The new movie, Twilight: New Moon, apparently, is causing the media overseas to make some rather bad cryptogeographic mistakes.

In the Sunday Times of November 15, 2009, we find this:

Twilight isn’t the only vampire franchise causing a stir in the travel and tourism industry. The internet and twitterverse are full of questions about the locations used in Twilight’s far sexier, sultrier Southern cousin, the HBO series “True Blood.” Although much of the show is filmed in Los Angeles (just as New Moon was mostly shot in Vancouver), fans of the telepathic waitress Sookie Stackhouse and the cute (for 173 years old) bloodsucker Bill Compton head for Shreveport, in Mississippi (aka Hollywood South), to soak up some of the show’s steamy gothic atmosphere. This is where the source books, by Charlaine Harris, are set and many of the establishing shots are filmed here, including the exterior of Bill’s home, Lucky’s Bar, and the antebellum mansions along Austin Street.

About 25 miles northwest of the city is mist-shrouded Caddo Lake, featured in the opening credits and a favourite for Bigfoot sightings. For down-home Southern hospitality, stay at Fairfield Place B&B (2221 Fairfield Avenue; 318 222 0048; doubles from £100), two elegant 1870s mansions in Shreveport’s Historic District.

Of course, Shreveport and Caddo Lake are in Louisiana!

Loren Coleman About Loren Coleman
Loren Coleman is one of the world’s leading cryptozoologists, some say “the” leading living cryptozoologist. Certainly, he is acknowledged as the current living American researcher and writer who has most popularized cryptozoology in the late 20th and early 21st centuries. Starting his fieldwork and investigations in 1960, after traveling and trekking extensively in pursuit of cryptozoological mysteries, Coleman began writing to share his experiences in 1969. An honorary member of Ivan T. Sanderson’s Society for the Investigation of the Unexplained in the 1970s, Coleman has been bestowed with similar honorary memberships of the North Idaho College Cryptozoology Club in 1983, and in subsequent years, that of the British Columbia Scientific Cryptozoology Club, CryptoSafari International, and other international organizations. He was also a Life Member and Benefactor of the International Society of Cryptozoology (now-defunct). Loren Coleman’s daily blog, as a member of the Cryptomundo Team, served as an ongoing avenue of communication for the ever-growing body of cryptozoo news from 2005 through 2013. He returned as an infrequent contributor beginning Halloween week of 2015. Coleman is the founder in 2003, and current director of the International Cryptozoology Museum in Portland, Maine.

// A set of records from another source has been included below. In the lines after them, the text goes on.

(* ===== verification/Prelude.v ===== *)
(** * trans-db: a verification development

    trans-db is a distributed SQL database in C++ (src/src/). Clients speak the
    PostgreSQL wire protocol to a server that parses and executes their statements and
    coordinates transactions over shards; a shard is a group of replicas that agree by
    Raft on a log of transaction steps, and a replica keeps its data as versions in
    RocksDB, with row locks, a write-ahead log and optimistic validation. Here each part
    is translated into executable definitions and its correctness is proved.

    ** Parts, files and what is proved

    Storage of a replica.
    - Status.v (storage/status.h), KeyEncoding.v (storage/key_encoding.cpp): status
      values, and keys whose byte order is the order of rows and then of versions from
      the newest on; the codec is inverse to itself.
    - RocksDB.v: the key-value engine as a class of operations with laws, and an
      instance that shows the laws can hold.
    - MVCCStore.v, MVCCIterator.v (storage/mvcc_store.cpp, mvcc_iterator.cpp): [Get]
      returns the newest visible version and a scan exactly the visible live rows, as long
      as no primary key of a table is a proper prefix of another one.

    Transactions on a replica.
    - LockManager.v (txn/lock_manager.cpp): the critical sections as functions and their
      interleavings as steps; mutual exclusion, and no waiter is forgotten, when a
      transaction waits for one lock at a time.
    - Crc32.v, LogFile.v, Wal.v (txn/wal.cpp), GroupCommit.v (txn/group_commit.cpp): the
      checksum, files with a durable prefix and failing writes, the write-ahead log and
      batched syncs; after any failures and a crash, replay gives an intact initial part
      of the records that has every synced one.
    - TxnManager.v, TxnLocks.v (txn/txn_manager.cpp): all methods; commit is atomic,
      prepare validates the reads, and no row is in the write sets of two transactions
      that took their locks here, whatever transactions are imported from the Raft log
      meanwhile (those take no locks).
    - Recovery.v, ShardRecovery.v: [Recover] is the sequential execution of the log, and
      a crash between any two operations loses nothing that was promised, as long as the
      transactions that are prepared have different rows.

    Replication.
    - RaftLog.v, RaftStateMachine.v, RaftNode.v (raft/): the log and its file, applying
      entries to the transaction manager, and every critical section of a node.
    - RaftSpec.v: the protocol without messages, with its safety proof. RaftCluster.v: a
      group of nodes with requests and responses in flight, crashes and restarts, as a
      step relation, and its refinement of RaftSpec.v. RaftReplication.v: what follows
      for reachable groups: one leader per term, leader completeness, agreement on the
      applied entries and on the stores, and progress of commits; runs of a group as
      executable event sequences. RaftOrigin.v: every entry that a node holds, sends or
      applies was proposed to one of them.
    - RaftTransport.v: the interface [RaftTransport] with its laws; the methods of a node
      that call peers refine the steps of a group on every transport that has the laws.
      The in-process transport (raft/raft_transport.cpp) has them, and in
      GrpcTransport.v the one over gRPC (raft/grpc_raft_transport.cpp,
      raft_grpc_service.cpp, raft_proto_convert.cpp) has them too, with partitions, lost
      calls and duplicates.
    - ShardServer.v, ShardSafety.v (shard/shard_server.cpp): the request handlers, split
      where they wait for replication, interleaved with each other and with the group; a
      vote to commit is backed by an applied entry, and state queries tell the truth.

    Coordination.
    - Effects.v: programs that call out, with their traces. ShardMessages.v
      (proto/shard.proto), CoordinatorLog.v, Coordinator.v (coordinator/): messages, the
      decision log, routing, two-phase commit and recovery. TwoPhase.v: commit requests
      follow unanimous votes and a flushed record, recovery decides as it must.
      Atomicity.v: the coordinator and its replicated shards together; a transaction that
      one replica of one shard commits is durably prepared on all participants, and no
      replica aborts it, when the decisions come from one run of [Commit].

    SQL.
    - Text.v: characters, decimal numbers and IEEE doubles as text. Lexer.v, Parser.v
      (coordinator/parser.cpp): tokenizer and recursive descent parser. ParserProofs.v:
      it ends on every input and what it returns is well formed. ParserRoundtrip.v: a
      printed statement is parsed back.
    - Catalog.v (coordinator/catalog.cpp, row_codec.cpp), JoinHandler.v
      (shard/distributed_join_handler.cpp), DistributedJoin.v
      (coordinator/distributed_join.cpp), Executor.v (coordinator/executor.cpp): tables
      and rows, joins and every statement. ExecutorProofs.v: what a statement does to
      transactions. ExecutorRows.v, SelectProofs.v: the rows it reads and writes, key
      ranges, integer arithmetic. JoinProofs.v: broadcast and shuffle joins return the
      rows of the nested loop. ExecutorExamples.v: concrete runs.
    - PgWire.v (pgwire/pgwire_server.cpp): a client's session over the bytes of its
      connection. PgWireProofs.v: replies are whole messages, one per statement.
      PgSession.v: a message touches no transaction but the session's own, and in a failed
      transaction no message but ROLLBACK and Describe has an effect. PgWireInput.v: messages are read
      whole, statements are split and parameters substituted as intended. PgRun.v: a
      whole connection leaves at most one transaction of its own behind.
      PgWireExamples.v: concrete sessions. PgServer.v: the listener, its accepting thread
      and the threads of the connections as interleaved steps over file descriptors;
      sessions use their own sockets, and Stop ends them and the accepting thread, but for
      one late client.

    The cluster.
    - Cluster.v (cluster/, replica_main.cpp, main.cpp): ports, addresses, command lines,
      the launcher's table of processes. ClusterProofs.v: a launched cluster is wired so
      that the transports of its replicas satisfy the hypothesis of GrpcTransport.v, and
      the launcher knows exactly the processes that run. Programs.v (main.cpp,
      replica_main.cpp, shard/shard_server.cpp): the service of a shard in one process,
      which is a group of RaftCluster.v on the in-process transport, the objects that put
      it behind gRPC servers, and the two programs up to their exit codes; when the server
      returns, nothing that it started is left.

    The benchmark (src/bench/).
    - Tpcc.v (tpcc.cpp): tables, keys, rows and the loader. Benchmark.v (benchmark.cpp):
      the five kinds of transactions, the loop of a worker and the figures. TpccProofs.v:
      transactions as sequences of calls to the coordinator; the loader loads every row
      once, and a transaction that counts as committed did what its kind says.
      WorkloadProofs.v: the transactions find the rows that were loaded. Rounding.v: the
      rounding of a product of doubles that picks the place of a percentile.
      BenchmarkProofs.v: counters and percentiles, in whatever order the rounds end.
    - BenchMain.v (main_bench.cpp): command line, run and reports. BenchMainProofs.v: a run
      that returns has loaded its data and stopped its cluster, and a strict reader of
      JSON reads its report back.

    This file holds what all parts share: fixed-width integers, byte lists in little and
    big endian order and their values, tactics and hint databases.

    ** Conventions

    A C++ integer is a [Z]; wrap-around is written out with [u16], [u32] and [u64] where
    the code can wrap, and signed overflow, which is undefined, is a parameter. Strings
    and byte vectors are lists of bytes. An unordered map is a [gmap], traversed in the
    order of [map_to_list]. A method that holds a mutex throughout is one function; one
    that waits is split there, and threads are interleavings of the pieces. Errors are
    values; an exception nobody catches is a result of its own. Calls to other machines
    and to sockets are actions of a program ([Effects.path]), answered arbitrarily, so
    theorems hold for all answers.

    Recursion is structural, on the input, on lists of peers or shards, or on the retry
    counts of the code. Where the code loops on something else there is fuel, and a
    theorem or the definition itself shows that it is enough: tokenizer and parser get
    one more than the number of characters or tokens and [parse_total] shows that they
    never run out; reading log files gets the number of bytes, the iterator the number of
    remaining entries ([iterator_terminates]), the search for a commit index and the
    application of entries the number of entries, [dec] one more than the binary
    logarithm, which bounds the number of decimal digits. The loops over a socket move at
    least one byte per call and get the number of bytes; the loop of a session gets a
    number of messages and says when the session is still going on. Bounds in theorems
    are those of the code: runs of a Raft group below 2^32 steps, so that terms do not
    overflow, log payloads below 2^32 bytes, wire messages below 2^32 - 4 bytes, ports
    below 2^16; or of double precision: below 2^45 samples the place of a percentile is
    the exact quotient.

    Some theorems speak of runs that keep to rules which the code relies on but does not
    enforce; each says so, and where breaking the rule goes wrong a theorem of its own
    shows how. One run of [Commit] decides about a transaction ([served];
    [recovery_aborts_committed]); a replica that began a transaction proposes its prepare
    entry ([proposed_here]; [stale_registration_diverges]); a transaction has one request
    at a time and writes nothing after it was prepared ([txn_step], [lock_step];
    [late_write_drops_locks], [two_waits_break_exclusion]); prepared transactions have
    different rows ([import_takes_no_locks], [import_breaks_recovery]); primary keys are
    prefix-free ([Get_misses_prefix_key]).

    ** Not modelled

    - RocksDB, gRPC and protobuf, the operating system: parameters with laws (RocksDB.v),
      a network that may lose calls (GrpcTransport.v), file systems whose writes may fail
      (LogFile.v), processes (Cluster.v).
    - Thread objects other than the listener's, condition variables, clocks and random
      numbers: timers, deadlines and draws are arguments or arbitrary. The tasks that the
      coordinator starts for several shards at once run one after the other; they share no
      state, and [overlapped] in Atomicity.v says which traces their overlapping gives.
    - Callers of the write-ahead logs that sync at the same time with a batching window:
      in Wal.v a caller syncs alone, GroupCommit.v has the worker and its waiters.
    - A power failure that loses the unsynced file of a node's term and vote: a restart
      finds it as it was written ([forgotten_vote_is_repeated] shows what is lost).
    - Signals other than the one that stops the server: a SIGPIPE of a send on a closed
      connection is a run that stops there.
    - What the freed memory holds that Describe and Close of the wire protocol read: the
      bytes are an arbitrary answer of the environment ([AStale]).
    - The Windows branches. The search for the replica program in the file system.
    - The interleaving of the calls of two workers of the benchmark within their rounds:
      a round is modelled on its own, and a run is the list of its rounds in the order in
      which they end.
    - Diagnostic output, except that of the benchmark.
    - A node's peers have the order of the group's list; over gRPC they have the order in
      which an unordered map is traversed, which only changes the order of requests. *)
From stdpp Require Import base gmap sets list strings sorting.
From Stdlib Require Import ZArith Lia Strings.Byte.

10 Responses to “Bigfoot Near Shreveport, Mississippi?”

  1. TheHighlandTiger responds:

    Looks like our knowledge of the geography of the US is as good as your average americans knowledge of world geography……LOL

  2. Fhqwhgads responds:

    Well, some posters on Cryptomundo have maintained that Bigfoot is from a different “dimension”. Maybe in that “dimension” there is a Shreveport, Mississippi. It would explain a lot.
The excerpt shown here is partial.